▶ [Problem to work on]: Please copy every line of the data in which the string "chQSizeI" appears.

[Records from a dataset]
▶

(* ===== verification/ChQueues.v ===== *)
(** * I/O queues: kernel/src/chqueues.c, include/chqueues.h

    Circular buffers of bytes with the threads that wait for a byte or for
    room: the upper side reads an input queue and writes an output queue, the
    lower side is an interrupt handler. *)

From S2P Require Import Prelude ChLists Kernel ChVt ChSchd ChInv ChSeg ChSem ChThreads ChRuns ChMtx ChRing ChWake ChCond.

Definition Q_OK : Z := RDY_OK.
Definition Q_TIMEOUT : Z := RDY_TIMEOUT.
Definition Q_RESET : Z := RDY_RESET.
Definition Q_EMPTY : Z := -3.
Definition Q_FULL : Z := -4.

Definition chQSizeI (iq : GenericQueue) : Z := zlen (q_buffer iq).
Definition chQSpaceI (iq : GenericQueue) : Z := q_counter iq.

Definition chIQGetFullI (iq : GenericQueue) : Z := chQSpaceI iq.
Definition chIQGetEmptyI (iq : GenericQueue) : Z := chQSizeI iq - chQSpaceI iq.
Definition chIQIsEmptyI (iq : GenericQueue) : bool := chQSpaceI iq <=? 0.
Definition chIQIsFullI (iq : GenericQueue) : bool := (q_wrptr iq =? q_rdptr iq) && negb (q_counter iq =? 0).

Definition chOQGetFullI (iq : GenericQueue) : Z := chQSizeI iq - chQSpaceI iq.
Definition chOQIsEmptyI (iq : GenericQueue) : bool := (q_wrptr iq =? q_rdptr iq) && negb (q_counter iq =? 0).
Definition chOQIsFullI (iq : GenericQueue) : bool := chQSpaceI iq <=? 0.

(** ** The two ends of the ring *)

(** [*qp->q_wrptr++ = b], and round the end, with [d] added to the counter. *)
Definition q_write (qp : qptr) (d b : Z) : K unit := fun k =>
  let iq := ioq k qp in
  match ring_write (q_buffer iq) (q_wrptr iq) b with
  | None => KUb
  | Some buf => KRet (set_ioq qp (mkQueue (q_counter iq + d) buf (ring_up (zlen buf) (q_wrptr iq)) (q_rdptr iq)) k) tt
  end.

◀
▶

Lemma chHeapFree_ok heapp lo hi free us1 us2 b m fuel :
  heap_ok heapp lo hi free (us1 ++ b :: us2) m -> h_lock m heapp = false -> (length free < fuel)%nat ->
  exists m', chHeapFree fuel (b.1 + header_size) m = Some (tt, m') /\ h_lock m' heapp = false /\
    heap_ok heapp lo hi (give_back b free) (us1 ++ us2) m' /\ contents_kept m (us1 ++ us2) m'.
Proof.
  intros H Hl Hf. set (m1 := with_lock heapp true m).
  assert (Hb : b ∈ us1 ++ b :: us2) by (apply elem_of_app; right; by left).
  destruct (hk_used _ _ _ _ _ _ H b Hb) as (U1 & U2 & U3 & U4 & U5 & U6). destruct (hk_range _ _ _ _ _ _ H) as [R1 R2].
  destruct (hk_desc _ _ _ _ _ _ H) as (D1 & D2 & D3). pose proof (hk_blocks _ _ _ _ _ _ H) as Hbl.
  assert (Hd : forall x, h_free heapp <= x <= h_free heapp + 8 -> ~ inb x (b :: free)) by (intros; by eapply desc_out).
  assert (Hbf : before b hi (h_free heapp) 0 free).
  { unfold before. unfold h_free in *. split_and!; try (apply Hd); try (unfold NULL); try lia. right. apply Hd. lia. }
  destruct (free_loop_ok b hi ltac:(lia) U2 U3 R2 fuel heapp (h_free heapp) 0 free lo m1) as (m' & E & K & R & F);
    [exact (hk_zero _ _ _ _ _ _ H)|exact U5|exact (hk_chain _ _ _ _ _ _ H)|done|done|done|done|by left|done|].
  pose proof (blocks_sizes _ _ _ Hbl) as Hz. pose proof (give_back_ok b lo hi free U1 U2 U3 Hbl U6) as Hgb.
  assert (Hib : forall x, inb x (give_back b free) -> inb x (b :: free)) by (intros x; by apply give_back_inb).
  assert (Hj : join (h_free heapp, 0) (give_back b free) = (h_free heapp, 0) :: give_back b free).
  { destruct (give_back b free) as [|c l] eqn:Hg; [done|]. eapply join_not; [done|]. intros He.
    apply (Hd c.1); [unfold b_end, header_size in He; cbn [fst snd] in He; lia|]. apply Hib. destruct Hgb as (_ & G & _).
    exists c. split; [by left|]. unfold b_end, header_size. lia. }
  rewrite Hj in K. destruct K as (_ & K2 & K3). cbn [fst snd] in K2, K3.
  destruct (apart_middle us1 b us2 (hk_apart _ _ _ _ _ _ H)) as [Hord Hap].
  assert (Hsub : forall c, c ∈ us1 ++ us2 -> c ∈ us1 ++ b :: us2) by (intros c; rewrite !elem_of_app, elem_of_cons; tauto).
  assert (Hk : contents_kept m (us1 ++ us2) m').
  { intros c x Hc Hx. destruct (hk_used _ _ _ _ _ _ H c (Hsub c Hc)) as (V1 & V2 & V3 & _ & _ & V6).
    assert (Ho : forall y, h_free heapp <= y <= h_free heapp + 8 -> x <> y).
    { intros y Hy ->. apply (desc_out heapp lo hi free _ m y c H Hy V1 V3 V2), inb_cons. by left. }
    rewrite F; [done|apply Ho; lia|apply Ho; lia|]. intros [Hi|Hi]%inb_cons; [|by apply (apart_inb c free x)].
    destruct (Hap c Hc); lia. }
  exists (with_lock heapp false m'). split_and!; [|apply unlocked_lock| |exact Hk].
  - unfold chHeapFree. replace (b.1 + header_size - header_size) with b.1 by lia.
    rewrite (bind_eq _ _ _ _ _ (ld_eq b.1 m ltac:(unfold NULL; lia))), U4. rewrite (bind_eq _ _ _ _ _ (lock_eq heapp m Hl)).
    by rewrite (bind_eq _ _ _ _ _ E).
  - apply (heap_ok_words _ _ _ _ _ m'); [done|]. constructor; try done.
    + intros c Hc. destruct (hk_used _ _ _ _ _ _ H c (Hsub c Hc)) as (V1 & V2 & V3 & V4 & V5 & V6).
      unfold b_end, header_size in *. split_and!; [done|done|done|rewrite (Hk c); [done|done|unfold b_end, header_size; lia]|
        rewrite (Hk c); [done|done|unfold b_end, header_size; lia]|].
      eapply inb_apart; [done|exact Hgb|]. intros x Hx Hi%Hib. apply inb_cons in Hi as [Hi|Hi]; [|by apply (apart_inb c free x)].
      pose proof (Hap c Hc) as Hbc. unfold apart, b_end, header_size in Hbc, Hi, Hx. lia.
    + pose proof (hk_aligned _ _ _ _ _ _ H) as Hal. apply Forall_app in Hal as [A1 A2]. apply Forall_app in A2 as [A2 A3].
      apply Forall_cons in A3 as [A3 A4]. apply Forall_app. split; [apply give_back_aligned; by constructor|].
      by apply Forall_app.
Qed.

◀
▶

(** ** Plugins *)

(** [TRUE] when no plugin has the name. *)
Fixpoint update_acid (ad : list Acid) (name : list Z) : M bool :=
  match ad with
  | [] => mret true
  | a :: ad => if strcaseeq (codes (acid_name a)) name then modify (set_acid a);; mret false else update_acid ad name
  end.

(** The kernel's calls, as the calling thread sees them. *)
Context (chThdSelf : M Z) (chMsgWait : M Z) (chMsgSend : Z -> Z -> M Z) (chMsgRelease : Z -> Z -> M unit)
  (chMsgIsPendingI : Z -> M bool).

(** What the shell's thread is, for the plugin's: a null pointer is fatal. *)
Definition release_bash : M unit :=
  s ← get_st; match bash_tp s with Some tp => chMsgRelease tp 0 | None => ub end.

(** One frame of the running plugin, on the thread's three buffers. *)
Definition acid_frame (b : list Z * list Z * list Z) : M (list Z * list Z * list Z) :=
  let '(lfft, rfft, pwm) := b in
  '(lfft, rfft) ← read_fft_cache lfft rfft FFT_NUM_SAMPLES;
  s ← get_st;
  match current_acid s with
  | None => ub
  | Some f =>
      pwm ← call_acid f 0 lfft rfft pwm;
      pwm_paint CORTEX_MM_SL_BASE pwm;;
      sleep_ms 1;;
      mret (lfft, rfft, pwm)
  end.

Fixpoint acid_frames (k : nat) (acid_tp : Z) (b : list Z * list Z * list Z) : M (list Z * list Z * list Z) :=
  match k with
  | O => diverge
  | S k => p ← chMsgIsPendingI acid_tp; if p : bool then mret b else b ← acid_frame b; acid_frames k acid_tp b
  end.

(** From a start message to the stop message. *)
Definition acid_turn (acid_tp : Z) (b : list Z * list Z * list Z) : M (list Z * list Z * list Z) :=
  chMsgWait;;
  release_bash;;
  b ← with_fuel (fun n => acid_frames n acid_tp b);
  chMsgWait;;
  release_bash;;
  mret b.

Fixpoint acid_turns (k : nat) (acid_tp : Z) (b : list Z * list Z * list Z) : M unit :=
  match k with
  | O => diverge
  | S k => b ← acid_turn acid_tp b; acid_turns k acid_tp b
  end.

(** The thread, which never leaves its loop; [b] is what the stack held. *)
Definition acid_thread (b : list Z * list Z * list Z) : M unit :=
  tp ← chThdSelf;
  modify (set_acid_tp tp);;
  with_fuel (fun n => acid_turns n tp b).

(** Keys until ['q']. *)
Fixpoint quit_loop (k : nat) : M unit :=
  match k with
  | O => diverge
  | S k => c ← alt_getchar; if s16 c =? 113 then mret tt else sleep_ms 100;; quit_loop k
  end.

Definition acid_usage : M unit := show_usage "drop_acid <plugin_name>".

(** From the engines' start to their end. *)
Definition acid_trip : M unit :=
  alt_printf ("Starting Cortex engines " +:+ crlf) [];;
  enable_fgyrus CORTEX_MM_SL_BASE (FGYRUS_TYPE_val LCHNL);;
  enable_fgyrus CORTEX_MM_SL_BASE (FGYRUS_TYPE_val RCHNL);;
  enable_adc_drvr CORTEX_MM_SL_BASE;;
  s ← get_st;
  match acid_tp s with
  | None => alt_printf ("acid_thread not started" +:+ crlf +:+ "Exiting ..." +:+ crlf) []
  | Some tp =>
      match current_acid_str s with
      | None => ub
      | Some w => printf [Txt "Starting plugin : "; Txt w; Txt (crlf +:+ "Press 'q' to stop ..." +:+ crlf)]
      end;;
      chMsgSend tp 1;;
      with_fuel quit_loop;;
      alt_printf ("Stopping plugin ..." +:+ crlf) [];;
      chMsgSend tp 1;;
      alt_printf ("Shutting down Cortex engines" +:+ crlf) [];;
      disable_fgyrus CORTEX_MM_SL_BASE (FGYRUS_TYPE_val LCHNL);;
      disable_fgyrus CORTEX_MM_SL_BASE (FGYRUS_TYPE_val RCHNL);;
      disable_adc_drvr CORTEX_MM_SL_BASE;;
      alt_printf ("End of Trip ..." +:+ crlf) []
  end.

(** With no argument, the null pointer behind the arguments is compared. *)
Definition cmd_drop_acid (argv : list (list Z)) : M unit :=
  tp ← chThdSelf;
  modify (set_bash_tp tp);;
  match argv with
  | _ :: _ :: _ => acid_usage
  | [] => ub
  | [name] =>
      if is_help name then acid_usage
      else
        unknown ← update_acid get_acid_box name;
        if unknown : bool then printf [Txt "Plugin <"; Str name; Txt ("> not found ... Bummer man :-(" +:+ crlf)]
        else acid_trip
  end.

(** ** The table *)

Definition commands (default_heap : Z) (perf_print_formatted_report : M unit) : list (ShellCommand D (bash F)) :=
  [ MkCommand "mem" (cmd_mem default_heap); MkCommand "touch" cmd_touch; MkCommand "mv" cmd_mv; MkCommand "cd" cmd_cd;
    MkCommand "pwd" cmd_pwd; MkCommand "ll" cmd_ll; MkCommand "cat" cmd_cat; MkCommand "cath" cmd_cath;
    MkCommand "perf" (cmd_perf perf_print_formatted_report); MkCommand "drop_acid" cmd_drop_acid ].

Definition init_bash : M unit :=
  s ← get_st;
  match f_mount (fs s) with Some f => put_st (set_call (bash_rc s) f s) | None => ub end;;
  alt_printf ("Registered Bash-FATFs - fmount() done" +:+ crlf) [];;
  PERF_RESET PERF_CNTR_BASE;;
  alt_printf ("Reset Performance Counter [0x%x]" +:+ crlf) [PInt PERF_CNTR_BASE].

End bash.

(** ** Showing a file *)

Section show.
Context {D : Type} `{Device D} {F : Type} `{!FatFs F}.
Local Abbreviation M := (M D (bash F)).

◀

▶ [Result for this exercise]:
Definition chQSizeI (iq : GenericQueue) : Z := zlen (q_buffer iq).
Definition chIQGetEmptyI (iq : GenericQueue) : Z := chQSizeI iq - chQSpaceI iq.
Definition chOQGetFullI (iq : GenericQueue) : Z := chQSizeI iq - chQSpaceI iq.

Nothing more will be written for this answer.